I have two questions.

1) It saids I have to have at least (number of independent variable + 1) sets in order to run linear regression.
Is it due to implementation? Or, is it how normally linear regression works?
When I have less data set than number of variables, is there way to run it?

2) I am running it with c++ in 32bit ubuntu 10.10, what's the size limit of real_2d_array ?
My work involves having up to 500,000 independent variable. Would it be able to handle it?

Thanks

Author:  Sergey.Bochkanov [ Tue Jan 25, 2011 7:24 am ]
Post subject:  Re: lrbuild linear regression

jysung100 wrote:
1) It saids I have to have at least (number of independent variable + 1) sets in order to run linear regression.
Is it due to implementation? Or, is it how normally linear regression works?
When I have less data set than number of variables, is there way to run it?

It is artificial restriction because: a) fast cross-validation algorithm, which is called by linread, can't be used when npoints<nvars+1, and b) regression quality decreases when you have more variables than points.

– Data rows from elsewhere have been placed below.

(* ===== verification/Connection.v ===== *)
(** * The connection and its subscriptions (client.py)

    [subscribe] registers an entry object; [_nats_subscribe] gives it a
    subscription on the current transport; [suspend] and [disconnect] tear the
    transport down, and [connect] restores the entries on a new one. Every
    [await] of these coroutines is a suspension point: an operation becomes a
    task, and the tasks are resumed in any order. *)

From S2P Require Import Prelude Text PyVal Errors Ids.

(** ** State *)

(** A subscription entry: a mutable object that its closures share. [None] is
    the handler of the muxed reply inbox. *)
Record entry := Entry {
  en_pattern : string;
  en_queue : string;
  en_handler : option Z;
  en_raw : bool;
  en_sub : option Z }.

(** A subscription as the transport [sb_link] was asked for it, for the entry
    with key [sb_entry]. *)
Record subscription := Subscription {
  sb_link : Z;
  sb_entry : Z;
  sb_pattern : string;
  sb_queue : string;
  sb_handler : option Z;
  (** [unsubscribe] was called, or the transport closed it *)
  sb_closed : bool;
  (** [_watch_subscription_end] has added its callback *)
  sb_watched : bool }.

Inductive teardown := Suspend | Disconnect.

(** Where a coroutine is suspended. *)
Inductive task :=
(** [subscribe], after [nc.subscribe] *)
| TSubscribe (key sub : Z)
(** [_connect], dialling; and restoring an entry, with the rest to come *)
| TDial
| TRestore (key sub : Z) (rest : list Z)
(** [suspend] and [disconnect]: settling calls and sessions; unsubscribing an
    entry; closing the transport *)
| TSettle (t : teardown)
| TUnsubscribe (t : teardown) (key : Z) (rest : list Z)
| TClose (t : teardown) (link : Z).

Record conn := Conn {
  (** [self.nc], and the transports that are up *)
  cn_nc : option Z;
  cn_up : gset Z;
  cn_seq : Z;
  (** the entry objects, and the keys of [_subscription_entries] *)
  cn_store : gmap Z entry;
  cn_entries : list Z;
  cn_subs : gmap Z subscription;
  cn_next_sub : Z;
  cn_mux : option Z;
  cn_closed : bool;
  cn_suspending : bool;
  (** suspended coroutines; [_connection_task] *)
  cn_tasks : gmap Z task;
  cn_next_task : Z;
  cn_connecting : option Z }.

Definition new_conn : conn := Conn None ∅ 0 ∅ [] ∅ 0 None false false ∅ 0 None.

Definition set_nc x (s : conn) : conn :=
  Conn x (cn_up s) (cn_seq s) (cn_store s) (cn_entries s) (cn_subs s) (cn_next_sub s) (cn_mux s)
       (cn_closed s) (cn_suspending s) (cn_tasks s) (cn_next_task s) (cn_connecting s).
Definition upd_up f (s : conn) : conn :=
  Conn (cn_nc s) (f (cn_up s)) (cn_seq s) (cn_store s) (cn_entries s) (cn_subs s) (cn_next_sub s) (cn_mux s)
       (cn_closed s) (cn_suspending s) (cn_tasks s) (cn_next_task s) (cn_connecting s).
Definition upd_entries f (s : conn) : conn :=
  Conn (cn_nc s) (cn_up s) (cn_seq s) (cn_store s) (f (cn_entries s)) (cn_subs s) (cn_next_sub s) (cn_mux s)
       (cn_closed s) (cn_suspending s) (cn_tasks s) (cn_next_task s) (cn_connecting s).
Definition upd_entry_store f (s : conn) : conn :=
  Conn (cn_nc s) (cn_up s) (cn_seq s) (f (cn_store s)) (cn_entries s) (cn_subs s) (cn_next_sub s) (cn_mux s)
       (cn_closed s) (cn_suspending s) (cn_tasks s) (cn_next_task s) (cn_connecting s).
Definition upd_subs f (s : conn) : conn :=
  Conn (cn_nc s) (cn_up s) (cn_seq s) (cn_store s) (cn_entries s) (f (cn_subs s)) (cn_next_sub s) (cn_mux s)
       (cn_closed s) (cn_suspending s) (cn_tasks s) (cn_next_task s) (cn_connecting s).
Definition set_mux x (s : conn) : conn :=
  Conn (cn_nc s) (cn_up s) (cn_seq s) (cn_store s) (cn_entries s) (cn_subs s) (cn_next_sub s) x
       (cn_closed s) (cn_suspending s) (cn_tasks s) (cn_next_task s) (cn_connecting s).
Definition set_conn_closed x (s : conn) : conn :=
  Conn (cn_nc s) (cn_up s) (cn_seq s) (cn_store s) (cn_entries s) (cn_subs s) (cn_next_sub s) (cn_mux s)
       x (cn_suspending s) (cn_tasks s) (cn_next_task s) (cn_connecting s).
Definition set_suspending x (s : conn) : conn :=
  Conn (cn_nc s) (cn_up s) (cn_seq s) (cn_store s) (cn_entries s) (cn_subs s) (cn_next_sub s) (cn_mux s)
       (cn_closed s) x (cn_tasks s) (cn_next_task s) (cn_connecting s).
Definition upd_tasks f (s : conn) : conn :=
  Conn (cn_nc s) (cn_up s) (cn_seq s) (cn_store s) (cn_entries s) (cn_subs s) (cn_next_sub s) (cn_mux s)
       (cn_closed s) (cn_suspending s) (f (cn_tasks s)) (cn_next_task s) (cn_connecting s).
Definition set_connecting x (s : conn) : conn :=
  Conn (cn_nc s) (cn_up s) (cn_seq s) (cn_store s) (cn_entries s) (cn_subs s) (cn_next_sub s) (cn_mux s)
       (cn_closed s) (cn_suspending s) (cn_tasks s) (cn_next_task s) x.

(** [self.nc is not None and self.nc.is_connected] *)
Definition is_connected (s : conn) : bool :=
  match cn_nc s with Some l => bool_decide (l ∈ cn_up s) | None => false end.

(** [entry["sub"] = x] *)
Definition set_sub (key : Z) (x : option Z) : conn → conn :=
  upd_entry_store (alter (λ e, Entry (en_pattern e) (en_queue e) (en_handler e) (en_raw e) x) key).
Definition sub_of (key : Z) (s : conn) : option Z := cn_store s !! key ≫= en_sub.

Definition mark_closed (b : subscription) : subscription :=
  Subscription (sb_link b) (sb_entry b) (sb_pattern b) (sb_queue b) (sb_handler b) true (sb_watched b).
Definition mark_watched (b : subscription) : subscription :=
  Subscription (sb_link b) (sb_entry b) (sb_pattern b) (sb_queue b) (sb_handler b) (sb_closed b) true.
Definition closed_sub (n : Z) (s : conn) : bool :=
  match cn_subs s !! n with Some b => sb_closed b | None => false end.

(** ** Operations *)

Section connection.
(** the subjects that [nc.subscribe] accepts *)
Variable accepts : string → bool.
Variable reply_prefix : string.

Definition spawn (x : task) : pm exn conn Z := λ s,
  (Ok (cn_next_task s),
   Conn (cn_nc s) (cn_up s) (cn_seq s) (cn_store s) (cn_entries s) (cn_subs s) (cn_next_sub s) (cn_mux s)
        (cn_closed s) (cn_suspending s) (<[cn_next_task s := x]> (cn_tasks s)) (cn_next_task s + 1)
        (cn_connecting s)).
Definition suspend_at (t : Z) (x : task) : pm exn conn unit := modify (upd_tasks <[t := x]>).
Definition end_task (t : Z) : pm exn conn unit := modify (upd_tasks (delete t)).

(** A new entry object under a fresh key. *)
Definition add_entry (e : entry) : pm exn conn Z := λ s,
  let key := (cn_seq s + 1)%Z in
  (Ok key,
   Conn (cn_nc s) (cn_up s) key (<[key := e]> (cn_store s)) (cn_entries s ++ [key]) (cn_subs s)
        (cn_next_sub s) (cn_mux s) (cn_closed s) (cn_suspending s) (cn_tasks s) (cn_next_task s)
        (cn_connecting s)).

(** [_nats_subscribe] up to its last [await]. *)
Definition nats_subscribe (key : Z) : pm exn conn Z := λ s,
  match cn_nc s, cn_store s !! key with
  | Some l, Some e =>
      if accepts (en_pattern e) then
        let n := cn_next_sub s in
        (Ok n,
         Conn (cn_nc s) (cn_up s) (cn_seq s) (cn_store s) (cn_entries s)
              (<[n := Subscription l key (en_pattern e) (en_queue e) (en_handler e) false false]> (cn_subs s))
              (n + 1) (cn_mux s) (cn_closed s) (cn_suspending s) (cn_tasks s) (cn_next_task s)
              (cn_connecting s))
      else (Raise (OtherError "nats: invalid subject"), s)
  | _, _ => (Raise (RuntimeError "Not connected"), s)
  end.
(** ... and its end: [entry["sub"] = sub] and [_watch_subscription_end]. *)
Definition assign_sub (key n : Z) : pm exn conn unit :=
  modify (λ s, upd_subs (alter mark_watched n) (set_sub key (Some n) s)).

(** [subscribe], up to its suspension. *)
Definition subscribe (pattern queue : string) (h : Z) : pm exn conn unit :=
  s ← get_state;
  match cn_nc s with
  | None => raise (RuntimeError "Not connected")
  | Some _ =>
      key ← add_entry (Entry pattern queue (Some h) false None);
      n ← nats_subscribe key;
      spawn (TSubscribe key n) ≫= λ _, mret tt
  end.

(** [sub.unsubscribe()] *)
Definition nats_unsubscribe (x : option Z) : pm exn conn unit :=
  match x with Some n => modify (upd_subs (alter mark_closed n)) | None => mret tt end.

(** The closure [subscribe] returns. *)
Definition unsubscribe (key : Z) : pm exn conn unit :=
  modify (upd_entries (filter (λ k, k ≠ key))) ≫= λ _,
  s ← get_state;
  modify (set_sub key None) ≫= λ _,
  nats_unsubscribe (sub_of key s).

(** [_register_mux_entry] *)
Definition register_mux_entry : pm exn conn Z :=
  s ← get_state;
  match cn_mux s with
  | Some key => mret key
  | None =>
      key ← add_entry (Entry (mux_pattern reply_prefix) "" None true None);
      modify (set_mux (Some key)) ≫= λ _,
      mret key
  end.

(** [sub is None or getattr(sub, "_closed", False)] *)
Definition needs_sub (key : Z) (s : conn) : bool :=
  match sub_of key s with Some n => closed_sub n s | None => true end.
Definition is_raw (key : Z) (s : conn) : bool :=
  match cn_store s !! key with Some e => en_raw e | None => false end.

(** [_ensure_mux_subscription] *)
Definition ensure_mux_subscription : pm exn conn unit :=
  key ← register_mux_entry;
  s ← get_state;
  if bool_decide (is_Some (cn_nc s)) && needs_sub key s then n ← nats_subscribe key; assign_sub key n else mret tt.

(** [on_finish] of subscription [n], whose task ended cleanly or not. *)
Definition on_finish (n : Z) (clean : bool) : pm exn conn unit :=
  s ← get_state;
  match cn_subs s !! n with
  | Some b =>
      if negb (sb_watched b) || negb clean then mret tt
      else if cn_suspending s || negb (bool_decide (sub_of (sb_entry b) s = Some n)) then mret tt
      else
        modify (set_sub (sb_entry b) None) ≫= λ _,
        modify (upd_entries (filter (λ k, k ≠ sb_entry b))) ≫= λ _,
        (if bool_decide (cn_mux s = Some (sb_entry b)) then modify (set_mux None) else mret tt) ≫= λ _,
        nats_unsubscribe (Some n)
  | None => mret tt
  end.

(** ** Connecting *)

(** The [finally] of [connect], when the shared task is done. *)
Definition end_connect (t : Z) : pm exn conn unit := end_task t ≫= λ _, modify (set_connecting None).

(** The restore loop of [_connect], in task [t]; a raw entry does not suspend. *)
Fixpoint restore (t : Z) (rest : list Z) : pm exn conn unit :=
  match rest with
  | [] => end_connect t
  | key :: rest =>
      s ← get_state;
      if needs_sub key s then
        n ← nats_subscribe key;
        if is_raw key s then assign_sub key n ≫= λ _, restore t rest
        else suspend_at t (TRestore key n rest)
      else restore t rest
  end.
Definition run_restore (t : Z) (rest : list Z) : pm exn conn unit :=
  try_except (restore t rest) (λ e, end_connect t ≫= λ _, raise e).

(** [connect]: concurrent calls share one task. *)
Definition connect : pm exn conn unit :=
  s ← get_state;
  if is_connected s then mret tt
  else
    match cn_connecting s with
    | Some _ => mret tt
    | None => t ← spawn TDial; modify (set_connecting (Some t))
    end.

(** The dial of task [t] ends: with a new transport, or with an error. *)
Definition dialled (t : Z) (link : option Z) : pm exn conn unit :=
  s ← get_state;
  match cn_tasks s !! t, link with
  | Some TDial, Some l =>
      modify (λ s, set_conn_closed false (set_nc (Some l) (upd_up (union {[l]}) s))) ≫= λ _,
      register_mux_entry ≫= λ _,
      s ← get_state;
      run_restore t (cn_entries s)
  | Some TDial, None => end_connect t ≫= λ _, raise (OtherError "nats: no servers available for connection")
  | _, _ => mret tt
  end.

(** ** Tearing down *)

(** After the loop: [disconnect] drops the entries; an open transport is
    closed. *)
Definition end_teardown (t : Z) (k : teardown) : pm exn conn unit :=
  modify (set_nc None) ≫= λ _,
  (if match k with Suspend => true | Disconnect => false end then modify (set_suspending false) else mret tt) ≫= λ _,
  end_task t.
Definition after_unsubscriptions (t : Z) (k : teardown) : pm exn conn unit :=
  match k with
  | Disconnect => modify (λ s, set_mux None (upd_entries (λ _, []) s))
  | Suspend => mret tt
  end ≫= λ _,
  s ← get_state;
  match cn_nc s with
  | Some l => suspend_at t (TClose k l)
  | None => end_teardown t k
  end.

(** The unsubscribe loop over a snapshot of the entries, in task [t]. *)
Fixpoint unsubscribe_loop (t : Z) (k : teardown) (rest : list Z) : pm exn conn unit :=
  match rest with
  | [] => after_unsubscriptions t k
  | key :: rest =>
      s ← get_state;
      match sub_of key s with
      | Some n => nats_unsubscribe (Some n) ≫= λ _, suspend_at t (TUnsubscribe k key rest)
      | None => modify (set_sub key None) ≫= λ _, unsubscribe_loop t k rest
      end
  end.

(** [suspend] and [disconnect], up to the settling of calls and sessions. *)
Definition start_teardown (k : teardown) : pm exn conn unit :=
  modify (match k with Suspend => set_suspending true | Disconnect => set_conn_closed true end) ≫= λ _,
  spawn (TSettle k) ≫= λ _, mret tt.

(** ** Steps *)

(** The event loop resumes the suspended coroutine [t]. *)
Definition resume (t : Z) : pm exn conn unit :=
  s ← get_state;
  match cn_tasks s !! t with
  | Some (TSubscribe key n) => assign_sub key n ≫= λ _, end_task t
  | Some (TRestore key n rest) => assign_sub key n ≫= λ _, run_restore t rest
  | Some (TSettle k) => unsubscribe_loop t k (cn_entries s)
  | Some (TUnsubscribe k key rest) => modify (set_sub key None) ≫= λ _, unsubscribe_loop t k rest
  | Some (TClose k l) => modify (upd_up (λ up, up ∖ {[l]})) ≫= λ _, end_teardown t k
  | Some TDial | None => mret tt
  end.

(** Only [subscribe] hands out an unsubscribe closure: the mux has none. *)
Inductive conn_event :=
| CConnect
| CDialled (t : Z) (link : option Z)
| CSuspend
| CDisconnect
| CSubscribe (pattern queue : string) (h : Z)
| CUnsubscribe (key : Z)
| CEnsureMux
| CResume (t : Z)
(** the message task of a subscription ends; the transport closes one *)
| CSubEnded (n : Z) (clean : bool)
| CSubClosed (n : Z)
(** a transport loses or regains its server *)
| CLink (l : Z) (up : bool).

Definition run_conn (e : conn_event) : pm exn conn unit :=
  match e with
  | CConnect => connect
  | CDialled t link => dialled t link
  | CSuspend => start_teardown Suspend
  | CDisconnect => start_teardown Disconnect
  | CSubscribe pattern queue h => subscribe pattern queue h
  | CUnsubscribe key => s ← get_state; if is_raw key s then mret tt else unsubscribe key
  | CEnsureMux => ensure_mux_subscription
  | CResume t => resume t
  | CSubEnded n clean => on_finish n clean
  | CSubClosed n => modify (upd_subs (alter mark_closed n))
  | CLink l up => modify (upd_up (if up then union {[l]} else λ up, up ∖ {[l]}))
  end.
Definition conn_step (s : conn) (e : conn_event) : conn := (run_conn e s).2.
End connection.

It is hard to remove from ALGLIB at that point, because assumption than npoints>=nvars+1 is widely used across linreg package.

jysung100 wrote:
2) I am running it with c++ in 32bit ubuntu 10.10, what's the size limit of real_2d_array ?
My work involves having up to 500,000 independent variable. Would it be able to handle it?

ALGLIB can work with arrays up to 2GB on 32-bit systems. Array size on 64-bit systems is unlimited. But you should keep in mind that:
a) ALGLIB allocates temporaries - for example, it can allocate a copy of your array to avoid modification of values being passed. So I don't think that it will work on 32-bit system with input data whose size is larger than some fraction of 2GB (say, 0.5GB).
b) linreg allocates array whose size is nvars*nvars. So you can't use it with nvars larger than, say, 5000.

BTW, how many points you have?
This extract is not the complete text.